Machine element or mechanism – Mechanical movements – Rotary to intermittent unidirectional motion
Patent
1989-12-20
1990-11-06
Diehl, Dwight
Machine element or mechanism
Mechanical movements
Rotary to intermittent unidirectional motion
74124, 74125, 741255, F16H 2900
Patent
active
049676156
DESCRIPTION:
BRIEF SUMMARY
DESCRIPTION
1. Technical Field
This invention relates to transmissions.
2. Background Art
Transmissions convert rotary motion of a drive shaft to rotary motion of a driven shaft at a different speed and torque. Mechanical transmissions typically make use of gearing having two or more selectable fixed ratios to reduce or increase rotation of an input shaft. Hydraulic transmissions make use of fluid interacting with impellers to transmit rotary motion from one shaft to another over a range of drive ratios. Both have drawbacks.

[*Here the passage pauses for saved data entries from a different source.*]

Lemma mod_digits w n : n mod b ^ Z.of_nat (S w) = (n / b ^ Z.of_nat w mod b) * b ^ Z.of_nat w + n mod b ^ Z.of_nat w.
Proof using Hb.
  pose proof (pow_b w). rewrite Nat2Z.inj_succ, Z.pow_succ_r, Z.mul_comm by lia.
  rewrite Z.rem_mul_r by lia. lia.
Qed.

Lemma read_num_num w acc n rest :
  read_num b w acc (num b w n +:+ rest) = Some (acc * b ^ Z.of_nat w + n mod b ^ Z.of_nat w, rest).
Proof using Hb.
  revert acc. induction w as [|w IH]; intros acc.
  { cbn. rewrite Z.mod_1_r. f_equal. f_equal. lia. }
  cbn [num]. rewrite append_cons. cbn [read_num]. rewrite digit_of_char by apply num_digit.
  rewrite (proj2 (Z.ltb_lt _ _)) by (apply Z.mod_pos_bound; lia). rewrite IH, mod_digits.
  f_equal. f_equal. rewrite Nat2Z.inj_succ, Z.pow_succ_r by lia. ring.
Qed.

Lemma num_app w1 w2 n : num b (w1 + w2) n = num b w1 (n / b ^ Z.of_nat w2) +:+ num b w2 n.
Proof using Hb.
  induction w1 as [|w1 IH]; [done|]. cbn [num Nat.add]. rewrite append_cons, IH. f_equal. f_equal.
  rewrite Z.div_div by (pose proof (pow_b w1); pose proof (pow_b w2); lia). rewrite <- Z.pow_add_r by lia.
  do 3 f_equal. lia.
Qed.

Lemma num_hex w n : all_chars is_hex (num b w n) = true.
Proof using Hb.
  induction w as [|w IH]; [done|]. cbn. unfold is_hex at 1. by rewrite digit_of_char, IH by apply num_digit.
Qed.

Lemma num_length w n : String.length (num b w n) = w.
Proof using. induction w; cbn; congruence. Qed.

Lemma digit_compare d d' : 0 <= d < 16 → 0 <= d' < 16 → Ascii.compare (digit_char d) (digit_char d') = (d ?= d').
Proof using.
  intros Hd Hd'. assert (∀ x, 0 <= x < 16 → x ∈ Z.of_nat <$> seq 0 16) as Hin.
  { intros x Hx. apply list_elem_of_fmap. exists (Z.to_nat x). split; [lia|]. apply elem_of_seq. lia. }
  apply Hin in Hd, Hd'. revert d' Hd'. revert d Hd. clear.
  assert (Forall (λ d, Forall (λ d', Ascii.compare (digit_char d) (digit_char d') = (d ?= d')) (Z.of_nat <$> seq 0 16)) (Z.of_nat <$> seq 0 16)) as HF
    by (repeat constructor).
  intros d Hd d' Hd'. rewrite Forall_forall in HF. specialize (HF d Hd). rewrite Forall_forall in HF. by apply HF.
Qed.

(** Text of one width is ordered as the numbers are. *)
Lemma compare_num w n n' s s' :
  String.compare (num b w n +:+ s) (num b w n' +:+ s') =
  match n mod b ^ Z.of_nat w ?= n' mod b ^ Z.of_nat w with Eq => String.compare s s' | c => c end.
Proof using Hb.
  induction w as [|w IH]; [cbn; by rewrite !Z.mod_1_r|].
  cbn [num]. rewrite !append_cons. cbn [String.compare]. rewrite digit_compare by apply num_digit. rewrite IH, !mod_digits.
  pose proof (Z.mod_pos_bound n (b ^ Z.of_nat w) (pow_b w)). pose proof (Z.mod_pos_bound n' (b ^ Z.of_nat w) (pow_b w)).
  set (q := n / _ mod b) in *. set (q' := n' / _ mod b) in *.
  destruct (Z.compare_spec q q') as [->|Hlt|Hlt].
  - by rewrite Z.add_compare_mono_l.
  - symmetry. rewrite (proj2 (Z.compare_lt_iff _ _)); [done|]. nia.
  - symmetry. rewrite (proj2 (Z.compare_gt_iff _ _)); [done|]. nia.
Qed.
End numbers.

(** * Identifiers *)

Definition dash : chr := "-"%char.

(** [str(UUID(int=n))] *)
Definition str_uuid (u : N) : string :=
  let n := Z.of_N u in
  num 16 8 (n / 16 ^ 24) +:+ String dash (num 16 4 (n / 16 ^ 20) +:+ String dash (num 16 4 (n / 16 ^ 16) +:+
  String dash (num 16 4 (n / 16 ^ 12) +:+ String dash (num 16 12 n)))).

(** [s.strip("{}")] and [s.replace("-", "")] *)
Definition is_brace (c : chr) : bool := bool_decide (c = "{"%char) || bool_decide (c = "}"%char).
Fixpoint lstrip_braces (s : string) : string :=
  match s with String c s' => if is_brace c then lstrip_braces s' else s | EmptyString => EmptyString end.
Fixpoint rstrip_braces (s : string) : string :=
  match s with
  | EmptyString => EmptyString
  | String c s' =>
      match rstrip_braces s' with
      | EmptyString => if is_brace c then EmptyString else one c
      | t => String c t
      end
  end.
Fixpoint remove_dashes (s : string) : string :=
  match s with
  | EmptyString => EmptyString
  | String c s' => if bool_decide (c = dash) then remove_dashes s' else String c (remove_dashes s')
  end.

(** [int(s, 16)] of a text without dashes: white space around it, a plus sign, a
    prefix 0x and single underscores between digits are allowed. *)
Fixpoint hex_digits (acc : Z) (after_digit : bool) (s : string) : option Z :=
  match s with
  | EmptyString => if after_digit then Some acc else None
  | String c s' =>
      match digit_of c with
      | Some d => hex_digits (acc * 16 + d) true s'
      | None => if after_digit && bool_decide (c = "_"%char) then hex_digits acc false s' else None
      end
  end.
Definition int16 (s : string) : option Z :=
  let s1 := strip s in
  let s2 := match s1 with String c t => if bool_decide (c = "+"%char) then t else s1 | EmptyString => s1 end in
  let prefixed t := match t with String c u => if bool_decide (c = "_"%char) then u else t | EmptyString => t end in
  hex_digits 0 false
    (match after_prefix "0x" s2 with
     | Some t => prefixed t
     | None => match after_prefix "0X" s2 with Some t => prefixed t | None => s2 end
     end).

(** [UUID(s)]; [None] for a ValueError *)
Definition UUID (s : string) : option N :=
  let hex := remove_dashes (rstrip_braces (lstrip_braces (replace_empty "uuid:" (replace_empty "urn:" s)))) in
  if (String.length hex =? 32)%nat then Z.to_N <$> int16 hex else None.

Lemma remove_dashes_app s t : remove_dashes (s +:+ t) = remove_dashes s +:+ remove_dashes t.
Proof. induction s as [|c s IH]; [done|]. rewrite append_cons. cbn. rewrite IH. by case_bool_decide. Qed.

Lemma remove_dashes_id s : all_chars (λ c, negb (bool_decide (c = dash))) s = true → remove_dashes s = s.
Proof. induction s as [|c s IH]; cbn; [done|]. case_bool_decide; cbn; [done|]. intros. by rewrite IH. Qed.

Lemma strip_braces_id s : all_chars (λ c, negb (is_brace c)) s = true → rstrip_braces (lstrip_braces s) = s.
Proof.
  intros Hs. replace (lstrip_braces s) with s by (destruct s as [|c s]; [done|]; cbn in *; by destruct (is_brace c)).
  induction s as [|c s IH]; [done|]. cbn in *. apply andb_prop in Hs as [Hc Hs]. rewrite (IH Hs).
  destruct s; [|done]. by destruct (is_brace c).
Qed.

Lemma hex_not (P : chr → bool) : (∀ c, P c = true → is_hex c = false) → ∀ s, all_chars is_hex s = true → all_chars (λ c, negb (P c)) s = true.
Proof.
  intros HP s. apply all_chars_mono. intros c Hc. destruct (P c) eqn:E; [|done]. apply HP in E. congruence.
Qed.

Lemma hex_digits_num w n acc b : (0 < w)%nat ∨ b = true →
  hex_digits acc b (num 16 w n) = Some (acc * 16 ^ Z.of_nat w + n mod 16 ^ Z.of_nat w).
Proof.
  revert acc b. induction w as [|w IH]; intros acc b Hw.
  { destruct Hw as [Hw|Hw]; [lia|subst b]. cbn. rewrite Z.mod_1_r. f_equal. lia. }
  cbn [num hex_digits]. rewrite digit_of_char by (apply num_digit; lia). rewrite IH by auto. rewrite (mod_digits 16 ltac:(lia)).
  f_equal. rewrite Nat2Z.inj_succ, Z.pow_succ_r by lia. ring.
Qed.

(** The characters of an identifier. *)
Definition id_char (c : chr) : bool := is_hex c || bool_decide (c = dash).

Lemma str_uuid_chars u : all_chars id_char (str_uuid u) = true.
Proof.
  assert (∀ w n, all_chars id_char (num 16 w n) = true) as Hn.
  { intros w n. eapply all_chars_mono, num_hex; [|lia]. intros c Hc. unfold id_char. by rewrite Hc. }
  unfold str_uuid. cbn zeta. rewrite !all_chars_app. cbn [all_chars]. rewrite !all_chars_app. cbn [all_chars].
  rewrite !all_chars_app. cbn [all_chars]. rewrite !all_chars_app. cbn [all_chars]. by rewrite !Hn.
Qed.

Lemma str_uuid_hex u : remove_dashes (str_uuid u) = num 16 32 (Z.of_N u).
Proof.
  assert (∀ w n, remove_dashes (num 16 w n) = num 16 w n) as Hn.
  { intros w n. apply remove_dashes_id, hex_not; [|apply num_hex; lia]. intros c Hc. by apply bool_decide_eq_true in Hc as ->. }
  unfold str_uuid. cbn zeta. rewrite !remove_dashes_app. cbn [remove_dashes dash]. rewrite bool_decide_eq_true_2 by done.
  rewrite !remove_dashes_app. cbn [remove_dashes dash]. rewrite bool_decide_eq_true_2 by done.
  rewrite !remove_dashes_app. cbn [remove_dashes dash]. rewrite bool_decide_eq_true_2 by done.
  rewrite !remove_dashes_app. cbn [remove_dashes dash]. rewrite bool_decide_eq_true_2 by done. rewrite !Hn.
  change 32%nat with (8 + 24)%nat. rewrite num_app by lia. f_equal. change 24%nat with (4 + 20)%nat. rewrite num_app by lia. f_equal.
  change 20%nat with (4 + 16)%nat. rewrite num_app by lia. f_equal. change 16%nat with (4 + 12)%nat. by rewrite num_app by lia.
Qed.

Gearing typically operates using fixed input to output ratios. The ratio can usually be changed only by changing gears. Such transmissions are therefore usually large and heavy mechanisms. Weight of the transmission and friction loss through the various combinations of gears can substantially reduce the efficiency of an entire drive train.
The disadvantage of hydraulic conversion is the ever-present "slip" from the lack of positive interaction between driving and driven shafts. Hydraulic transmissions also suffer from bulk and are typically very costly.
Many attempts have been made to eliminate these disadvantages by providing a continuously variable speed change by simple mechanical means. However, a need remains for an infinitely variable speed transmission which is reliable and capable of a long operating life.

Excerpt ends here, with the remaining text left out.